Los primeros rayos de sol se cuelan entre las rendijas de una persiana que, castigada por el paso del tiempo, no se cierra del todo. Maldigo en silencio y miro la hora en el móvil: las siete de la mañana. Genial. Si no me fallan las cuentas, y en un principio diría que no, eso quiere decir que he estado en la cama, aproximadamente, tres horas. Sobre las cuatro de la mañana, la abuela me despertó para que me subiera a dormir y, aunque caí rendido nada más tocar el colchón, no me noto el cuerpo descansado. Si sigo amaneciendo a esta hora lo que queda de verano, dudo mucho que llegue vivo a septiembre.

Decido alargar un poco mi estancia entre las sábanas comprobando todas las notificaciones de mis distintas redes sociales. No hay nada destacable: un buenos días de parte de mi madre, algún fueguito a una foto que subí anoche en el espejo del baño antes de meterme en la ducha (al mejores amigos de Instagram, que la abuela me ve las historias), un par de likes en un meme de Twitter y trece comentarios en un TikTok que grabé con Lucas hace un par de meses.

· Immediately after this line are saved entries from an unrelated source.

(* ===== verification/Spool.v ===== *)
(** The durable outbound spool ([crates/logless-core/src/spool.rs]): an
    append-only queue of records read from the front, with a cursor kept in a
    file of its own that is replaced by rename.

    The directory holds what the operating system has been given; [crc32fast]
    is a parameter. *)

From stdpp Require Import sorting.
From S2P Require Import Prelude Text Lists Files.
Open Scope Z_scope.
Open Scope list_scope.

Definition MAGIC : bytes :=
  [Byte.x4c; Byte.x47; Byte.x4c; Byte.x53; Byte.x53; Byte.x50; Byte.x4c; Byte.x01].
Definition HEADER_BYTES : Z := 8.
Definition FRAME_OVERHEAD : Z := 8.

Inductive SpoolError := Io (path : string) | BadMagic (path : string) | TooLarge (len limit : Z).

Record Cursor := mkCursor { segment : Z; offset : Z }.
Definition cursor_default : Cursor := mkCursor 0 0.

Record SpoolConfig := mkSpoolConfig {
  segment_bytes : Z; max_total_bytes : Z; max_record_bytes : Z
}.
Definition spool_config_default : SpoolConfig :=
  mkSpoolConfig (16 * 1024 * 1024) (512 * 1024 * 1024) (32 * 1024 * 1024).

Record Spool := mkSpool {
  dir : Dir;
  config : SpoolConfig;
  write_segment : Z;
  write_offset : Z;
  cursor : Cursor;
  dropped_full : Z
}.

Definition set_dir (v : Dir) (s : Spool) : Spool :=
  mkSpool v (config s) (write_segment s) (write_offset s) (cursor s) (dropped_full s).

Definition set_write_segment (v : Z) (s : Spool) : Spool :=
  mkSpool (dir s) (config s) v (write_offset s) (cursor s) (dropped_full s).

Definition set_write_offset (v : Z) (s : Spool) : Spool :=
  mkSpool (dir s) (config s) (write_segment s) v (cursor s) (dropped_full s).

Definition set_cursor (v : Cursor) (s : Spool) : Spool :=
  mkSpool (dir s) (config s) (write_segment s) (write_offset s) v (dropped_full s).

Definition set_dropped_full (v : Z) (s : Spool) : Spool :=
  mkSpool (dir s) (config s) (write_segment s) (write_offset s) (cursor s) v.

Definition segment_path (id : Z) : string :=
  String.append "spool-" (String.append (pad0 12 id) ".log").
Definition cursor_path : string := "cursor".

Definition segment_id (name : string) : option Z :=
  n ← strip_prefix "spool-" name;
  n ← strip_suffix ".log" n;
  parse_uint u64_max n.

Definition list_segments (d : Dir) : list Z :=
  stable_sort Z.leb (omap segment_id (List.map fst d)).

(** The file and the length it is appended at. *)
Definition open_segment_for_append (d : Dir) (id : Z) : SpoolError + (Dir * Z) :=
  let path := segment_path id in
  match lookup_file path d with
  | None => inr (d ++ [(path, MAGIC)], HEADER_BYTES)
  | Some file =>
      match read_full 8 file with
      | None => inl (Io path)
      | Some (magic, _) =>
          if negb (bool_decide (magic = MAGIC)) then inl (BadMagic path)
          else inr (d, Z.of_nat (List.length file))
      end
  end.

Definition cursor_text (c : Cursor) : string :=
  String.append (show_Z (segment c)) (String.append ":" (show_Z (offset c))).

Definition parse_cursor (text : string) : Cursor :=
  let parts := split_char ":" (trim text) in
  mkCursor (default 0 (nth_error parts 0 ≫= parse_uint u64_max))
           (default HEADER_BYTES (nth_error parts 1 ≫= parse_uint u64_max)).

Definition read_cursor (d : Dir) : Cursor :=
  match lookup_file cursor_path d with
  | None => cursor_default
  | Some file => parse_cursor (string_of_list_byte file)
  end.

(** The temporary file is renamed over the old cursor. *)
Definition write_cursor (d : Dir) (c : Cursor) : Dir :=
  put_file cursor_path (list_byte_of_string (cursor_text c)) d.

(** ** Operations *)

Section Spool.
Context (crc32 : bytes -> Z).

Definition open (d : Dir) (config : SpoolConfig) : SpoolError + Spool :=
  let segments := list_segments d in
  let cursor := read_cursor d in
  let write_segment := default 1 (last segments) in
  match open_segment_for_append d write_segment with
  | inl e => inl e
  | inr (d', write_offset) =>
      inr (mkSpool d' config write_segment write_offset
             (if segment cursor =? 0
              then mkCursor (default write_segment (head segments)) HEADER_BYTES
              else cursor) 0)
  end.

Definition file_len (d : Dir) (id : Z) : Z :=
  match lookup_file (segment_path id) d with Some c => Z.of_nat (List.length c) | None => 0 end.

Definition total_bytes (s : Spool) : Z := sumZ (file_len (dir s)) (list_segments (dir s)).
Definition pending_bytes (s : Spool) : Z := sat_sub (total_bytes s) (offset (cursor s)).

Abbreviation M := (SE Spool SpoolError).

Definition roll : M unit :=
  _ ← modify (fun s => set_write_segment (wadd64 (write_segment s) 1) s);
  s ← gets (fun s => s);
  match open_segment_for_append (dir s) (write_segment s) with
  | inl e => fail e
  | inr (d, offset) => modify (fun s => set_write_offset offset (set_dir d s))
  end.

Definition frame (payload : bytes) : bytes :=
  le_bytes 4 (Z.of_nat (List.length payload)) ++ le_bytes 4 (crc32 payload) ++ payload.

Definition push (payload : bytes) : M bool :=
  let len := Z.of_nat (List.length payload) in
  s ← gets (fun s => s);
  if max_record_bytes (config s) <? len then fail (TooLarge len (max_record_bytes (config s)))
  else if max_total_bytes (config s) <? total_bytes s + len then
    _ ← modify (fun s => set_dropped_full (dropped_full s + 1) s);
    mret false
  else
    _ ← when ((segment_bytes (config s) <? write_offset s + FRAME_OVERHEAD + len)
              && (HEADER_BYTES <? write_offset s)) roll;
    _ ← modify (fun s =>
          set_write_offset (write_offset s + Z.of_nat (List.length (frame payload)))
            (set_dir (write_file (segment_path (write_segment s)) (fun c => c ++ frame payload) (dir s)) s));
    mret true.

(** One frame, or [None] at the end of the file, at a torn tail, or where the
    checksum does not match. *)
Definition read_frame (rest : bytes) : option (bytes * bytes) :=
  '(head, rest) ← read_full 8 rest;
  let len := le_val (take 4 head) in
  let crc := le_val (drop 4 head) in
  '(payload, rest) ← read_full len rest;
  if negb (crc32 payload =? crc) then None else Some (payload, rest).

Fixpoint read_segment (room : nat) (seg off : Z) (rest : bytes) : list (Cursor * bytes) :=
  match room with
  | O => []
  | S room' =>
      match read_frame rest with
      | None => []
      | Some (payload, rest') =>
          let off' := off + (FRAME_OVERHEAD + Z.of_nat (List.length payload)) in
          (mkCursor seg off', payload) :: read_segment room' seg off' rest'
      end
  end.

Fixpoint peek_loop (d : Dir) (room : nat) (at_segment at_offset : Z) (segments : list Z)
    : list (Cursor * bytes) :=
  match segments with
  | [] => []
  | seg :: segments' =>
      let '(at_segment, at_offset) :=
        if at_segment <? seg then (seg, HEADER_BYTES) else (at_segment, at_offset) in
      match lookup_file (segment_path seg) d with
      | None => peek_loop d room at_segment at_offset segments'
      | Some file =>
          let out := read_segment room seg at_offset (drop (Z.to_nat at_offset) file) in
          if (room <=? List.length out)%nat then out
          else out ++ peek_loop d (room - List.length out) seg
                        (match last out with Some (c, _) => offset c | None => at_offset end) segments'
      end
  end.

Definition peek (s : Spool) (max : nat) : list (Cursor * bytes) :=
  let start := cursor s in
  peek_loop (dir s) max (segment start) (offset start)
    (List.filter (fun seg => segment start <=? seg) (list_segments (dir s))).

Definition is_empty (s : Spool) : bool := match peek s 1 with [] => true | _ => false end.

Fixpoint unlink_consumed (c : Cursor) (segments : list Z) : M unit :=
  match segments with
  | [] => mret tt
  | seg :: segments' =>
      s ← gets (fun s => s);
      _ ← (if (seg <? segment c) && negb (seg =? write_segment s) then
             match lookup_file (segment_path seg) (dir s) with
             | None => fail (Io (segment_path seg))
             | Some _ => modify (fun s => set_dir (remove_file (segment_path seg) (dir s)) s)
             end
           else mret tt);
      unlink_consumed c segments'
  end.

Definition commit (c : Cursor) : M unit :=
  _ ← modify (fun s => set_cursor c (set_dir (write_cursor (dir s) c) s));
  s ← gets (fun s => s);
  unlink_consumed c (list_segments (dir s)).

End Spool.
Lemma spool_read_frame_torn lost k t : small lost -> (8 <= k)%nat ->
  (k + List.length t < List.length (frame lost))%nat ->
  read_frame (take k (frame lost) ++ t) = None.
Proof.
  intros Hs Hk Ht. unfold Spool.read_frame.
  set (hd := le_bytes 4 (Z.of_nat (List.length lost)) ++ le_bytes 4 (crc32 lost)).
  assert (List.length hd = 8%nat) as Hhd by (unfold hd; by rewrite length_app, !length_le_bytes).
  assert (frame lost = hd ++ lost) as Hf by (unfold hd, Spool.frame; by rewrite <- app_assoc).
  rewrite Hf in *. rewrite take_app, (take_ge hd) by lia. rewrite <- app_assoc, read_full_app by (rewrite Hhd; done).
  rewrite bind_some. cbv beta iota.
  assert (le_val (take 4 hd) = Z.of_nat (List.length lost)) as ->.
  { unfold hd. rewrite take_app_length' by by rewrite length_le_bytes.
    apply le4_small. unfold small in Hs. unfold u32_range. lia. }
  rewrite read_full_short; [done|]. rewrite length_app in Ht. rewrite length_app, length_take. lia.
Qed.

(** After a crash that tears the last frame of a segment past its header,
    a record pushed into that segment is accepted and never delivered: the
    reader still stops at the torn frame. *)
Theorem torn_tail_swallows_pushes id ps lost k p c s0 s1 n :
  1 <= id <= u64_max -> Forall small ps -> small lost -> (8 <= k)%nat ->
  (k + (8 + List.length p) < List.length (frame lost))%nat ->
  open (torn_dir id ps lost k) c = inr s0 ->
  write_offset s0 + FRAME_OVERHEAD + Z.of_nat (List.length p) <= segment_bytes c ->
  push crc32 p s0 = (inr true, s1) ->
  List.map snd (peek crc32 s1 n) = take n ps /\ peek crc32 s1 n = peek crc32 s0 n.
Proof.
  intros Hid Hs Hl Hk Hlen Ho Hseg Hp.
  assert (u64_range id) as Hidr by (unfold u64_range; lia).
  assert (forall t, list_segments [(segment_path id, t)] = [id]) as Hlist.
  { intros t. unfold list_segments. cbn [List.map fst]. change (omap segment_id [segment_path id]) with
      (match segment_id (segment_path id) with Some y => [y] | None => [] end).
    by rewrite segment_id_path. }
  assert (forall t, lookup_file (segment_path id) [(segment_path id, t)] = Some t) as Hlook.
  { intros t. unfold lookup_file. simpl. by rewrite String.eqb_refl. }
  assert (forall s t, dir s = [(segment_path id, MAGIC ++ frames ps ++ t)] ->
    cursor s = mkCursor id HEADER_BYTES -> read_frame t = None -> peek crc32 s n = ends id HEADER_BYTES (take n ps)) as Hpeek.
  { intros s t Hd Hcur Ht. unfold peek. rewrite Hd, Hlist, Hcur. cbn [segment offset List.filter].
    rewrite Z.leb_refl. cbn [peek_loop]. rewrite Z.ltb_irrefl, Hlook.
    change (Z.to_nat HEADER_BYTES) with (List.length MAGIC). rewrite drop_app_length.
    rewrite read_segment_frames by done. destruct (_ <=? _)%nat; [done|]. by rewrite app_nil_r. }
  assert (s0 = mkSpool (torn_dir id ps lost k) c id (Z.of_nat (List.length (MAGIC ++ frames ps ++ take k (frame lost))))
                 (mkCursor id HEADER_BYTES) 0) as ->.
  { revert Ho. unfold open, torn_dir. rewrite Hlist.
    change (default 1 (last [id])) with id. change (default id (head [id])) with id.
    unfold open_segment_for_append. rewrite Hlook, read_full_app by done.
    rewrite bool_decide_true by done. cbn [negb]. unfold read_cursor.
    rewrite lookup_file_none by (intros [H|[]]; by apply cursor_not_segment in H).
    change (segment cursor_default =? 0) with true. cbv iota. by intros [= <-]. }
  unfold push, when, mbind, SE_bind, gets, modify, fail, mret, SE_ret in Hp. cbv zeta in Hp.
  cbn [config] in Hp.
  destruct (max_record_bytes c <? _) eqn:E1 in Hp; [done|].
  destruct (max_total_bytes c <? _) eqn:E2 in Hp; [done|].
  cbn [config write_offset] in Hp, Hseg.
  replace (segment_bytes c <? _) with false in Hp by (symmetry; apply Z.ltb_ge; lia).
  cbn [andb] in Hp. injection Hp as <-.
  rewrite (Hpeek (mkSpool (torn_dir id ps lost k) _ _ _ _ _) (take k (frame lost))); [|done|done|].
  2:{ rewrite <- (app_nil_r (take k _)). apply spool_read_frame_torn; [done|done|cbn [List.length]; lia]. }
  erewrite (Hpeek _ (take k (frame lost) ++ frame p)); [|cbn [dir set_dir set_write_offset]|done|].
  - split; [apply ends_snd|done].
  - cbn [write_segment]. unfold torn_dir, write_file. cbn [List.map fst snd]. rewrite String.eqb_refl.
    by rewrite <- !app_assoc.
  - apply spool_read_frame_torn; [done|done|]. pose proof (spool_frame_length p). unfold FRAME_OVERHEAD in *. lia.
Qed.
End Queue.
Definition leave_out (record : LogRecord) (now_ms : Z) (p : Planner) : Planner :=
  let st := stats p in
  let p := set_stats (mkPlannerStats (sampled_out st + 1) (rollups_emitted st) (lookback_sent st) (boosts_started st)) p in
  let key := rollup_key record in
  let acc := default (mkRollupAcc 0 (observed_unix_nano record) (observed_unix_nano record) (severity record))
               (rollups p !! key) in
  let p := set_rollups (<[key := fold_in record acc]> (rollups p)) p in
  if anomaly_boost (cfg p) then set_ring (cap_front RING_MAX (ring p ++ [(now_ms, record)])) p else p.

Fixpoint drop_old (now_ms : Z) (r : list (Z * LogRecord)) : list (Z * LogRecord) :=
  match r with
  | (at_, _) :: r' => if LOOKBACK_MS <? sat_sub now_ms at_ then drop_old now_ms r' else r
  | [] => []
  end.
Definition prune_ring (now_ms : Z) (p : Planner) : Planner := set_ring (drop_old now_ms (ring p)) p.

(** ** Anomalies *)

Definition as_lookback (kind : string) (r : LogRecord) : LogRecord :=
  mkRecord (event_id r) (timestamp_unix_nano r) (observed_unix_nano r) (severity r) (severity_text r) (body r)
    (service r) (trace_id r) (span_id r)
    (attributes r ++ [mkAttr ATTR_SUPPLEMENT (AStr (String.append "lookback:" kind))]) (template_id r).

Definition marker (uuid : bytes) (svc : option string) (kind detail : string) (now_ms lookback : Z) : LogRecord :=
  let ts := wmul64 now_ms 1000000 in
  mkRecord uuid ts ts WARN (Some "anomaly")
    (String.append "anomaly (" (String.append kind (String.append "): " detail)))
    svc None None
    [mkAttr "logless.anomaly" (ABool true); mkAttr "logless.anomaly.kind" (AStr kind);
     mkAttr "logless.anomaly.lookback" (AI64 (wrap_i64 lookback))] None.

(** The ring split into the service's left-out records and the rest. *)
Definition lead_up (boost : bool) (svc : option string) (r : list (Z * LogRecord)) : list (Z * LogRecord) * list (Z * LogRecord) :=
  List.partition (fun e => boost && bool_decide (service (snd e) = svc)) r.

Definition trigger (svc : option string) (kind detail : string) (boost : bool) (now_ms : Z)
    (acc : Planner * list LogRecord) : Planner * list LogRecord :=
  let '(p, out) := acc in
  let entry := default 0 (boosts p !! svc) in
  let newly_boosted := boost && (entry <=? now_ms) in
  let p := if boost then set_boosts (<[svc := Z.max entry (now_ms + BOOST_MS)]> (boosts p)) p else p in
  let quiet := match last_anomaly p !! (svc, kind) with
               | Some at_ => sat_sub now_ms at_ <? ANOMALY_QUIET_MS
               | None => false
               end in
  if quiet && negb newly_boosted then (p, out)
  else
    let p := prune_ring now_ms (set_last_anomaly (<[(svc, kind) := now_ms]> (last_anomaly p)) p) in
    let '(lead, keep) := lead_up boost svc (ring p) in
    let lead := List.map (fun e => as_lookback kind (snd e)) lead in
    let n := Z.of_nat (List.length lead) in
    let st := stats p in
    let p := set_ring keep p in
    let p := set_stats (mkPlannerStats (sampled_out st) (rollups_emitted st) (lookback_sent st + n)
                          (if newly_boosted then boosts_started st + 1 else boosts_started st)) p in
    let m := marker (now_v7 (minted p)) svc kind detail now_ms n in
    let p := set_minted (minted p + 1) p in
    let p := set_anomalies (cap_front ANOMALY_LOG (anomalies p ++ [mkAnomaly now_ms svc kind detail n])) p in
    (p, (out ++ [m]) ++ lead).

Definition finding (now_ms : Z) (acc : Planner * list LogRecord) (f : Finding) : Planner * list LogRecord :=
  trigger (f_service f) (f_kind f) (f_detail f) (f_boost f) now_ms acc.

(** ** Processing a batch *)

Definition novel_detail (template : Z) : string :=
  String.append "a log shape never seen before (template " (String.append (show_Z template) ")").

(** A template never seen before; the boolean is [first_ever]. *)
Definition novelty (now_ms : Z) (record : LogRecord) (acc : Planner * list LogRecord)
    : bool * (Planner * list LogRecord) :=
  match template_id record with
  | Some template =>
      if decide (template ∈ seen (fst acc)) then (false, acc)
      else
        let p := if Z.of_nat (size (seen (fst acc))) <? SEEN_MAX
                 then set_seen ({[template]} ∪ seen (fst acc)) (fst acc) else fst acc in
        (true, if learn_until_ms p <=? now_ms
               then trigger (service record) "novel" (novel_detail template) true now_ms (p, snd acc)
               else (p, snd acc))
  | None => (false, acc)
  end.

(** The anomaly half of one record. *)
Definition watch (now_ms : Z) (record : LogRecord) (acc : Planner * list LogRecord) : Planner * list LogRecord :=
  let '(first_ever, acc) := novelty now_ms record acc in
  let '(found, sg) := sig_observe now_ms record first_ever (signals (fst acc)) in
  let '(p, out) := foldl (finding now_ms) (set_signals sg (fst acc), snd acc) found in
  let p :=
    if WARN_SEVERITY <=? severity record then
      let r := rates p in
      set_rates (mkRates (bucket_start_ms r)
                   (<[service record := default 0 (counts r !! service record) + 1]> (counts r)) (baselines r)) p
    else p in
  (p, out).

Me quedo mirándonos un rato. Estamos haciendo un estúpido tag para parejas felices en el que no paramos de sonreírnos y de mirarnos, casi como si nos quisiéramos. Pero, ¿es eso cierto? Intento buscar la respuesta en nuestros ojos, pero no estoy seguro. Yo creo que sí, que yo le quería, pero, ¿y él? Si ha sido capaz de dinamitar todo lo que habíamos construido con tan solo una discusión, supongo que no.

—Suficiente móvil por hoy —me digo en voz alta.

Lo dejo encima de la mesita de noche, salto de la cama y me desperezo ante el espejo, recibiendo la imagen de cada mañana. Eso sí, esta vez los calzoncillos son de un gris marengo que, para que engañarnos, me quedan de maravilla. Me pongo un pantalón de chándal corto, una camiseta andrajosa y unas chanclas de meter que utilizo para estar por casa. Listo.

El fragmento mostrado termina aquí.